The Annual Meeting of the American Academy of Religion is stunning in size; 7600 attend the four-day event, with as many as 44 workshops taking place simultaneously on 19 floors of two hotels. This year I am flying to Chicago to see it for the first time, and I’m a little intimidated. Though I’ve had enough practical religion to armwrestle any challenger, and even earned a modest theological degree, I’ve never stood on the lofty peak of analysis, critique and deconstruction.

There are many ways to deconstruct the Annual Meeting of the American Academy of Religion. My Dead/White/Male Oppress-o-Meter indicates that attendees are overwhelmingly white and overwhelmingly male, but to all appearances still alive (overwhelmingly so, judging from the humidity level in the cattle-jammed hotel corridors).

Or one could analyze the meeting in terms of culture-war politics: a notice in the convention newsletter about conservative criticism of the 1993 “Reimagining Conference” is titled “Harassment and Violence Against Women Scholars.” A buzz-word generator of workshop titles would spit out two basic areas of interest: “Rethinking Womanist Ecological Categories of Queer Multicultural Spirituality” and “New Horizons in Ugaritic Studies.”

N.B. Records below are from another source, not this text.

(** * chrome-still-capture: capture pipeline, transport codec and snapshot store

    A shallow embedding of [extension/background.js] (the capture script,
    the gzip+base64 transport encoding and the upload of a capture), of the
    two revisions of the storage worker (upload, expiry, serving) and of the
    history of the popup, with the properties the specification states about
    them and further properties of the code.

    JavaScript strings are sequences of UTF-16 code units; they are embedded
    as [list N].  Byte arrays ([Uint8Array]) are [list N] too, every element
    below 256.  Code that can throw returns a [result]. *)

From Stdlib Require Import ZArith NArith List String Ascii Lia Bool ZifyNat.
From stdpp Require Import base option list gmap.
From Equations Require Import Equations.
Import ListNotations.

Open Scope N_scope.

Ltac Zify.zify_post_hook ::= Z.to_euclidean_division_equations.

Set Warnings "-register-all".

(** ** JavaScript values used by the code *)

Abbreviation jsstring := (list N).

(** A string literal of the source, as code units. *)
Definition u16 (s : string) : jsstring :=
  List.map N_of_ascii (list_ascii_of_string s).

(** [a.startsWith(p)] *)
Fixpoint startsWith (p s : jsstring) : bool :=
  match p, s with
  | [], _ => true
  | _ :: _, [] => false
  | x :: p', y :: s' => (x =? y) && startsWith p' s'
  end.

(** [a === b] on strings *)
Fixpoint str_eqb (a b : jsstring) : bool :=
  match a, b with
  | [], [] => true
  | x :: a', y :: b' => (x =? y) && str_eqb a' b'
  | _, _ => false
  end.

(** The double quote and the line feed, which the literals of the source
    contain. *)
Definition dquote : jsstring := [34].
Definition newline : jsstring := [10].

(** Truthiness of a string: only the empty string is falsy. *)
Definition truthy (s : jsstring) : bool :=
  match s with [] => false | _ :: _ => true end.

(** [a || b] for a string [a] that may be absent (undefined or null). *)
Definition or_else (a : option jsstring) (b : jsstring) : jsstring :=
  match a with
  | Some s => if truthy s then s else b
  | None => b
  end.

(** A thrown [Error]/[DOMException]: its name and its message. *)
Record exn := Exn { exn_name : jsstring; exn_message : jsstring }.

Inductive result (A : Type) : Type :=
| Return (a : A)
| Throw (e : exn).
Arguments Return {A} a.
Arguments Throw {A} e.

#[global] Instance result_ret : MRet result := fun A a => Return a.

#[global] Instance result_bind : MBind result := fun A B k m =>
  match m with
  | Return a => k a
  | Throw e => Throw e
  end.

(** [try { m } catch (e) { h e }] *)
Definition try_catch {A} (m : result A) (h : exn -> result A) : result A :=
  match m with
  | Return a => Return a
  | Throw e => h e
  end.

(** ** Text encoding: [TextEncoder] and [TextDecoder] (UTF-8)

    Both are platform objects; they are embedded after the Encoding
    standard.  [encode] first turns the string into scalar values (an
    unpaired surrogate becomes U+FFFD) and writes each in UTF-8; [decode]
    (with the default options of [new TextDecoder()]) drops a leading byte
    order mark, replaces every malformed sequence by U+FFFD and returns the
    code units of the scalar values read. *)

Module Encoding.

Definition is_lead (c : N) : bool := (0xD800 <=? c) && (c <=? 0xDBFF).
Definition is_trail (c : N) : bool := (0xDC00 <=? c) && (c <=? 0xDFFF).

(** Code units to scalar values. *)
Fixpoint to_scalars (s : jsstring) : list N :=
  match s with
  | [] => []
  | c :: s' =>
      if is_lead c then
        match s' with
        | d :: s'' =>
            if is_trail d
            then (0x10000 + (c - 0xD800) * 0x400 + (d - 0xDC00)) :: to_scalars s''
            else 0xFFFD :: to_scalars s'
        | [] => [0xFFFD]
        end
      else if is_trail c then 0xFFFD :: to_scalars s'
      else c :: to_scalars s'
  end.

(** One scalar value in UTF-8. *)
Definition utf8_of_scalar (c : N) : list N :=
  if c <? 0x80 then [c]
  else if c <? 0x800 then [0xC0 + c / 64; 0x80 + c mod 64]
  else if c <? 0x10000 then
    [0xE0 + c / 4096; 0x80 + (c / 64) mod 64; 0x80 + c mod 64]
  else
    [0xF0 + c / 262144; 0x80 + (c / 4096) mod 64;
     0x80 + (c / 64) mod 64; 0x80 + c mod 64].

(** [new TextEncoder().encode(str)] *)
Definition encode (str : jsstring) : list N :=
  flat_map utf8_of_scalar (to_scalars str).

(** State of the UTF-8 decoder of the Encoding standard. *)
Record dstate := DState {
  code_point : N;
  bytes_seen : N;
  bytes_needed : N;
  lower_boundary : N;
  upper_boundary : N
}.

Definition dstate0 : dstate := DState 0 0 0 0x80 0xBF.

(** A byte read while no sequence is open: what is emitted, and the state. *)
Definition lead_byte (b : N) : list N * dstate :=
  if b <=? 0x7F then ([b], dstate0)
  else if (0xC2 <=? b) && (b <=? 0xDF) then
    ([], DState (b mod 32) 0 1 0x80 0xBF)
  else if (0xE0 <=? b) && (b <=? 0xEF) then
    ([], DState (b mod 16) 0 2
           (if b =? 0xE0 then 0xA0 else 0x80)
           (if b =? 0xED then 0x9F else 0xBF))
  else if (0xF0 <=? b) && (b <=? 0xF4) then
    ([], DState (b mod 8) 0 3
           (if b =? 0xF0 then 0x90 else 0x80)
           (if b =? 0xF4 then 0x8F else 0xBF))
  else ([0xFFFD], dstate0).

(** One byte of input. A byte outside the boundaries closes the open
    sequence with U+FFFD and is read again as a first byte. *)
Definition decode_byte (st : dstate) (b : N) : list N * dstate :=
  if bytes_needed st =? 0 then lead_byte b
  else if negb ((lower_boundary st <=? b) && (b <=? upper_boundary st)) then
    let '(out, st') := lead_byte b in (0xFFFD :: out, st')
  else
    let cp := code_point st * 64 + b mod 64 in
    if bytes_seen st + 1 =? bytes_needed st
    then ([cp], dstate0)
    else ([], DState cp (bytes_seen st + 1) (bytes_needed st) 0x80 0xBF).

Fixpoint decode_run (st : dstate) (bs : list N) : list N :=
  match bs with
  | [] => if bytes_needed st =? 0 then [] else [0xFFFD]
  | b :: bs' =>
      let '(out, st') := decode_byte st b in out ++ decode_run st' bs'
  end.

(** Scalar values to code units. *)
Definition units_of_scalar (c : N) : jsstring :=
  if c <? 0x10000 then [c]
  else [0xD800 + (c - 0x10000) / 0x400; 0xDC00 + (c - 0x10000) mod 0x400].

(** The byte order mark EF BB BF at the start of the input is skipped. *)
Definition strip_bom (bs : list N) : list N :=
  match bs with
  | a :: b :: c :: r =>
      if (a =? 0xEF) && (b =? 0xBB) && (c =? 0xBF) then r else bs
  | _ => bs
  end.

(** [new TextDecoder().decode(bytes)] *)
Definition decode (bs : list N) : jsstring :=
  flat_map units_of_scalar (decode_run dstate0 (strip_bom bs)).

(** A string is well formed when every code unit has 16 bits and every
    surrogate is half of a pair. *)
Fixpoint well_formed (s : jsstring) : bool :=
  match s with
  | [] => true
  | c :: s' =>
      if is_lead c then
        match s' with
        | d :: s'' => is_trail d && well_formed s''
        | [] => false
        end
      else negb (is_trail c) && (c <? 0x10000) && well_formed s'
  end.

Definition is_scalar (c : N) : Prop :=
  c < 0x110000 /\ ~ (0xD800 <= c <= 0xDFFF).

End Encoding.

(** ** Base64: [btoa] and [atob]

    Platform functions, embedded after the HTML standard (forgiving-base64
    encode and decode). *)

Module Base64.

(** The character of a 6-bit value. *)
Definition b64_char (i : N) : N :=
  if i <? 26 then 65 + i
  else if i <? 52 then 71 + i
  else if i <? 62 then i - 4
  else if i =? 62 then 43
  else 47.

(** The 6-bit value of a character of the alphabet. *)
Definition b64_val (c : N) : option N :=
  if (65 <=? c) && (c <=? 90) then Some (c - 65)
  else if (97 <=? c) && (c <=? 122) then Some (c - 71)
  else if (48 <=? c) && (c <=? 57) then Some (c + 4)
  else if c =? 43 then Some 62
  else if c =? 47 then Some 63
  else None.

Definition pad : N := 61.

Fixpoint encode_bytes (bs : list N) : jsstring :=
  match bs with
  | [] => []
  | [a] => [b64_char (a / 4); b64_char (a mod 4 * 16); pad; pad]
  | [a; b] =>
      [b64_char (a / 4); b64_char (a mod 4 * 16 + b / 16);
       b64_char (b mod 16 * 4); pad]
  | a :: b :: c :: r =>
      b64_char (a / 4) :: b64_char (a mod 4 * 16 + b / 16)
      :: b64_char (b mod 16 * 4 + c / 64) :: b64_char (c mod 64)
      :: encode_bytes r
  end.

Definition InvalidCharacterError : exn :=
  Exn (u16 "InvalidCharacterError") (u16 "The string contains invalid characters.").

(** [btoa(binary)]: throws on a code unit above 0xFF. *)
Definition btoa (binary : jsstring) : result jsstring :=
  if forallb (fun c => c <=? 0xFF) binary
  then Return (encode_bytes binary)
  else Throw InvalidCharacterError.

Definition is_ascii_whitespace (c : N) : bool :=
  (c =? 9) || (c =? 10) || (c =? 12) || (c =? 13) || (c =? 32).

(** Remove one or two trailing [=]. *)
Definition strip_padding (d : jsstring) : jsstring :=
  match rev d with
  | a :: b :: r =>
      if (a =? pad) && (b =? pad) then rev r
      else if a =? pad then rev (b :: r)
      else d
  | [a] => if a =? pad then [] else d
  | [] => d
  end.

Fixpoint values (d : jsstring) : option (list N) :=
  match d with
  | [] => Some []
  | c :: d' =>
      match b64_val c, values d' with
      | Some v, Some vs => Some (v :: vs)
      | _, _ => None
      end
  end.

(** 24 bits per four values; 12 or 18 bits left over lose their last 4 or
    2 bits. *)
Fixpoint decode_values (vs : list N) : list N :=
  match vs with
  | a :: b :: c :: d :: r =>
      let n := ((a * 64 + b) * 64 + c) * 64 + d in
      n / 65536 :: (n / 256) mod 256 :: n mod 256 :: decode_values r
  | [a; b; c] =>
      let n := ((a * 64 + b) * 64 + c) / 4 in [n / 256; n mod 256]
  | [a; b] => [(a * 64 + b) / 16]
  | _ => []
  end.
(** * Map-segmentation helpers: a shallow embedding and its properties

    Source files embedded here:
    - [ITUNotebooks/helperFunctions/AMS/segmentation.py]
      ([loadImages], [privatePropertyFiltering], [structureFiltering],
      [routeAndVegFiltering], [segmentAM], [segmentAM_noStructures]);
    - [ITUNotebooks/helperFunctions/AMS/API.py] (the five WMS fetchers);
    - [ITUNotebooks/helperFunctions/dataprepDataforsyningen.py]
      ([tileSysConv], [getTiles]);
    - [ITUNotebooks/helperFunctions/dataprepGoogle.py] and
      [ITUNotebooks/helperFunctions/dataprepMapBox.py]
      ([deg2tileNum], [getTiles]);
    - [ITUNotebooks/helperFunctions/evaluation.py] ([compare]).

    Numpy arrays that the code mutates in place live in an explicit store
    and are passed by reference; OpenCV routines whose numerics are not part
    of the repository (colour conversion, Otsu level, morphology, contour
    tracing, polygon filling, blurs) are fields of an interface record. *)

From Stdlib Require Import ZArith QArith Lia Ascii.
From stdpp Require Import base list vector fin gmap strings pretty.

Open Scope Z_scope.

(** ** Rationals standing for Python floats

    The only floats the code compares are quotients of pixel counts and
    contour areas (multiples of one half).  They are modelled as exact
    rationals: for counts below 2^31 a correctly rounded quotient lies on
    the same side of the literals [0.001] and [0.10] as the exact one, and
    equals the literal exactly when the exact quotient does. *)

Definition Qltb (a b : Q) : bool := negb (Qle_bool b a).

(** ** Rasters

    A raster is a numpy array of a fixed shape [(H, W)] (rows, columns);
    colour rasters hold a BGR triple per position.  All layers of one run
    share [H] and [W]: the pipeline has no resampling step and OpenCV
    rejects mixed sizes, so the shape is part of the type. *)

Abbreviation raster H W A := (vec (vec A W) H).
(** *** Check-in *)

(** The guard of the check-in handler compares the three local calendar
    components and nothing else. *)
Lemma alreadyCheckedIn_spec (u : User) (today : Z) :
  alreadyCheckedIn localTZA u today = true
  <-> exists last,
        lastCheckin u = Some last
        /\ Calendar.getDate localTZA last = Calendar.getDate localTZA today
        /\ Calendar.getMonth localTZA last = Calendar.getMonth localTZA today
        /\ Calendar.getFullYear localTZA last = Calendar.getFullYear localTZA today.
Proof.
  unfold alreadyCheckedIn, Calendar.isSameDay.
  destruct (lastCheckin u) as [last|].
  - rewrite !andb_true_iff, !Z.eqb_eq. split.
    + intros [[Hd Hm] Hy]. exists last. auto.
    + intros (last' & E & Hd & Hm & Hy). inversion E; subst. auto.
  - split; [discriminate|]. intros (last & E & _). discriminate.
Qed.

(** What the check-in handler does once the user is resolved. *)
Lemma postCheckin_resolved today s u s1 :
  getDemoUser storage s = (Resolved u, s1) ->
  postCheckin storage localTZA today s
  = if alreadyCheckedIn localTZA u today then (fail 400 "Already checked in today", s1)
    else
      match updateUserCheckin storage (user_id u) s1 with
      | (None, s2) => (fail 500 "Failed to check in", s2)
      | (Some u', s2) =>
          match createNotification storage checkinNotification (user_id u) s2 with
          | (None, s3) => (fail 500 "Failed to check in", s3)
          | (Some _, s3) => (json (JUser u'), s3)
          end
      end.
Proof.
  intros Hu. unfold postCheckin, postCheckin_try.
  rewrite (tryCatch_bind_resolved _ _ _ _ _ _ Hu).
  unfold postCheckin_for.
  destruct (alreadyCheckedIn localTZA u today); [reflexivity|].
  run.
  destruct (updateUserCheckin storage (user_id u) s1) as [[u'|] s2]; [|reflexivity].
  destruct (createNotification storage checkinNotification (user_id u) s2) as [[n|] s3];
    reflexivity.
Qed.

(** C1: once the user is resolved, [POST /checkin] answers 400 exactly
    when the user's last check-in is not null and its local day of the
    month, month and year equal those of the current time, and then the
    body is the "Already checked in today" error.  On any other local
    calendar date the check-in goes through (status 200) as soon as the two
    storage calls resolve.  The three components agree exactly when the
    two instants fall on the same local day, so the rule is not a 24-hour
    window: on a host with a fixed offset, a check-in at 23:59 never
    blocks one a minute later, while one at 00:01 blocks another at 23:58
    of the same day. *)
Theorem C1_checkin_same_day (today : Z) s u s1 :
  getDemoUser storage s = (Resolved u, s1) ->
  let answer := (postCheckin storage localTZA today s).1 in
  let sameDate :=
    exists last,
      lastCheckin u = Some last
      /\ Calendar.getDate localTZA last = Calendar.getDate localTZA today
      /\ Calendar.getMonth localTZA last = Calendar.getMonth localTZA today
      /\ Calendar.getFullYear localTZA last = Calendar.getFullYear localTZA today in
  (status answer = 400 <-> sameDate)
  /\ (sameDate ->
      postCheckin storage localTZA today s = (fail 400 "Already checked in today", s1))
  /\ (~ sameDate ->
      forall u' s2 n s3,
        updateUserCheckin storage (user_id u) s1 = (Some u', s2) ->
        createNotification storage checkinNotification (user_id u) s2 = (Some n, s3) ->
        postCheckin storage localTZA today s = (json (JUser u'), s3))
  /\ (sameDate <->
      exists last,
        lastCheckin u = Some last
        /\ Calendar.localDay localTZA last = Calendar.localDay localTZA today)
  /\ (forall offset last : Z,
        (last + offset) mod Calendar.msPerDay = (23 * 60 + 59) * Calendar.msPerMinute ->
        Calendar.isSameDay (fun _ => offset) last (last + Calendar.msPerMinute) = false)
  /\ (forall offset last : Z,
        (last + offset) mod Calendar.msPerDay = Calendar.msPerMinute ->
        Calendar.isSameDay (fun _ => offset) last
          (last + (23 * 60 + 57) * Calendar.msPerMinute) = true).
Proof.
  intros Hu answer sameDate.
  assert (Hday : sameDate <->
                 exists last,
                   lastCheckin u = Some last
                   /\ Calendar.localDay localTZA last = Calendar.localDay localTZA today).
  { unfold sameDate. rewrite <- alreadyCheckedIn_spec. unfold alreadyCheckedIn.
    destruct (lastCheckin u) as [last|].
    - rewrite CalendarFacts.isSameDay_localDay. split.
      + intros H. exists last. auto.
      + intros (last' & E & H). inversion E; subst. exact H.
    - split; [discriminate|]. intros (last & E & _). discriminate. }
  assert (Hguard : alreadyCheckedIn localTZA u today = true <-> sameDate)
    by apply alreadyCheckedIn_spec.
  pose proof (postCheckin_resolved today s u s1 Hu) as Hrun.
  subst answer.
  split; [split|];
    [| |split; [|split; [|split; [exact Hday|split;
                                   [exact CalendarFacts.minute_after_2359
                                   |exact CalendarFacts.same_day_0001_2358]]]]].
  - intros H400. apply Hguard. rewrite Hrun in H400.
    destruct (alreadyCheckedIn localTZA u today); [reflexivity|].
    destruct (updateUserCheckin storage (user_id u) s1) as [[u'|] s2];
      [destruct (createNotification storage checkinNotification (user_id u) s2)
         as [[n|] s3]|]; cbn in H400; discriminate.
  - intros Hsame. apply Hguard in Hsame. rewrite Hrun, Hsame. reflexivity.
  - intros Hsame. apply Hguard in Hsame. rewrite Hrun, Hsame. reflexivity.
  - intros Hdiff u' s2 n s3 Hup Hcreate. rewrite Hrun.
    destruct (alreadyCheckedIn localTZA u today).
    + exfalso. apply Hdiff, Hguard. reflexivity.
    + rewrite Hup, Hcreate. reflexivity.
Qed.

(** C9: a [POST /checkin] answered with 200 resolved the user, recorded
    the check-in and then created one notification for that user, with the
    fixed title, and did nothing else to the store; one answered with 400
    stopped at the same-day guard, before any update of the check-in and
    before any notification. *)
Theorem C9_checkin_then_notification (today : Z) s answer s' :
  postCheckin storage localTZA today s = (answer, s') ->
  (status answer = 200 ->
     exists u s1 u' s2 n,
       getDemoUser storage s = (Resolved u, s1)
       /\ alreadyCheckedIn localTZA u today = false
       /\ updateUserCheckin storage (user_id u) s1 = (Some u', s2)
       /\ createNotification storage
            (mkInsertNotification "Daily Check-in Complete!"
               "You've earned 10 points! Come back tomorrow for more.")
            (user_id u) s2 = (Some n, s')
       /\ answer = json (JUser u'))
  /\ (status answer = 400 ->
       exists u,
         getDemoUser storage s = (Resolved u, s')
         /\ alreadyCheckedIn localTZA u today = true
         /\ answer = fail 400 "Already checked in today").
Proof.
  intros Hrun.
  destruct (getDemoUser storage s) as [[u|e] s1] eqn:Hu.
  - rewrite (postCheckin_resolved today s u s1 Hu) in Hrun.
    destruct (alreadyCheckedIn localTZA u today) eqn:Hguard.
    + inversion Hrun; subst. split; [discriminate|].
      intros _. exists u. auto.
    + destruct (updateUserCheckin storage (user_id u) s1) as [[u'|] s2] eqn:Hup.
      * fold checkinNotification.
        destruct (createNotification storage checkinNotification (user_id u) s2)
          as [[n|] s3] eqn:Hcreate; inversion Hrun; subst.
        -- split; [|discriminate]. intros _. exists u, s1, u', s2, n. auto.
        -- split; discriminate.
      * inversion Hrun; subst. split; discriminate.
  - unfold postCheckin, postCheckin_try in Hrun.
    rewrite (tryCatch_bind_rejected _ _ _ _ _ _ Hu) in Hrun.
    inversion Hrun; subst. split; discriminate.
Qed.

(** *** Messages *)

(** C10: when the user is resolved, the body is valid and [createMessage]
    resolves but the following [updateUserPoints] rejects, [POST /messages]
    answers 400 "Invalid message data" and the store is left as the failed
    points update left it, after the message was created: the handler
    makes no further storage call, so nothing undoes the creation. *)
Theorem C10_message_kept_on_400 (body : Body) s u s1 parsed m s2 s3 :
  getDemoUser storage s = (Resolved u, s1) ->
  insertMessageSchema schemas body = Some parsed ->
  createMessage storage parsed (user_id u) s1 = (Some m, s2) ->
  updateUserPoints storage (user_id u) 1 s2 = (None, s3) ->
  postMessages storage schemas body s = (fail 400 "Invalid message data", s3).
Proof.
  intros Hu Hparse Hcreate Hpoints.
  unfold postMessages, postMessages_try.
  rewrite (tryCatch_bind_resolved _ _ _ _ _ _ Hu).
  unfold postMessages_for. rewrite Hparse. run.
  rewrite Hcreate, Hpoints. reflexivity.
Qed.

(** What [POST /messages] does once the user is resolved and the body
    parsed. *)
Lemma postMessages_resolved (body : Body) s u s1 parsed :
  getDemoUser storage s = (Resolved u, s1) ->
  insertMessageSchema schemas body = Some parsed ->
  postMessages storage schemas body s
  = match createMessage storage parsed (user_id u) s1 with
    | (None, s2) => (fail 400 "Invalid message data", s2)
    | (Some m, s2) =>
        match updateUserPoints storage (user_id u) 1 s2 with
        | (None, s3) => (fail 400 "Invalid message data", s3)
        | (Some _, s3) => (json (JMessage m), s3)
        end
    end.
Proof.
  intros Hu Hparse.
  unfold postMessages, postMessages_try.
  rewrite (tryCatch_bind_resolved _ _ _ _ _ _ Hu).
  unfold postMessages_for. rewrite Hparse. run.
  destruct (createMessage storage parsed (user_id u) s1) as [[m|] s2]; [|reflexivity].
  destruct (updateUserPoints storage (user_id u) 1 s2) as [[u'|] s3]; reflexivity.
Qed.

(** *** Referrals *)

(** C7 (amended): [POST /referral/complete] answers 400, without calling
    storage, whenever the referral code or the user id is falsy: absent,
    null, the empty string, 0 or false; in particular an absent [userId]
    gives 400 whatever the referral code is.  With both values truthy it
    calls [completeReferral] and answers 404 when that reports failure,
    200 with [{success: true}] when it reports success. *)
Theorem C7_referral_complete (body : Body) s :
  let referralCode := prop "referralCode" body in
  let userId := prop "userId" body in
  (userId = JsUndefined \/ referralCode = JsUndefined ->
   postReferralComplete storage body s = (fail 400 "Missing referral code or user ID", s))
  /\ (truthy referralCode = false \/ truthy userId = false ->
      postReferralComplete storage body s = (fail 400 "Missing referral code or user ID", s))
  /\ (truthy referralCode = true -> truthy userId = true ->
      forall s',
        (completeReferral storage referralCode userId s = (Some false, s') ->
         postReferralComplete storage body s = (fail 404 "Invalid referral code", s'))
        /\ (completeReferral storage referralCode userId s = (Some true, s') ->
            postReferralComplete storage body s = (json JSuccess, s'))).
Proof.
  intros referralCode userId.
  assert (Hfalsy : truthy referralCode = false \/ truthy userId = false ->
                   postReferralComplete storage body s
                   = (fail 400 "Missing referral code or user ID", s)).
  { intros H. unfold postReferralComplete, postReferralComplete_try.
    fold referralCode userId.
    replace (negb (truthy referralCode) || negb (truthy userId)) with true
      by (destruct H as [-> | ->]; [reflexivity | apply eq_sym, orb_true_r]).
    reflexivity. }
  split; [|split].
  - intros [-> | ->]; apply Hfalsy; [right | left]; reflexivity.
  - exact Hfalsy.
  - intros Hcode Huser s'.
    unfold postReferralComplete, postReferralComplete_try.
    fold referralCode userId. rewrite Hcode, Huser. cbn [negb orb]. run.
    split; intros ->; reflexivity.
Qed.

Lines of analysis like these look promising, but my airplane seatmate suggests another approach: reading the Annual Meeting of the AAR as a fashion event. “These guys don’t know how to dress,” Vince, an ethics professor, explains. “You’ll see. They’re all the same: old sports coat, slacks, dull tie. Tattered old tweeds. Not a Harris in the bunch.” Vince, in contrast, is resplendent in a blond genuine-cashmere jacket; I hold up a pocket mirror so he can tie an elegant gold and red bow tie. “Know why I wear a bow tie?” Vince asks. “Because nobody else does.” Upon landing, I wait outside the men’s room while Vince changes into contact lenses, then we’re off for the convention hotel. I may be a little dowdy but, hey, at least I’m not wearing a sports coat.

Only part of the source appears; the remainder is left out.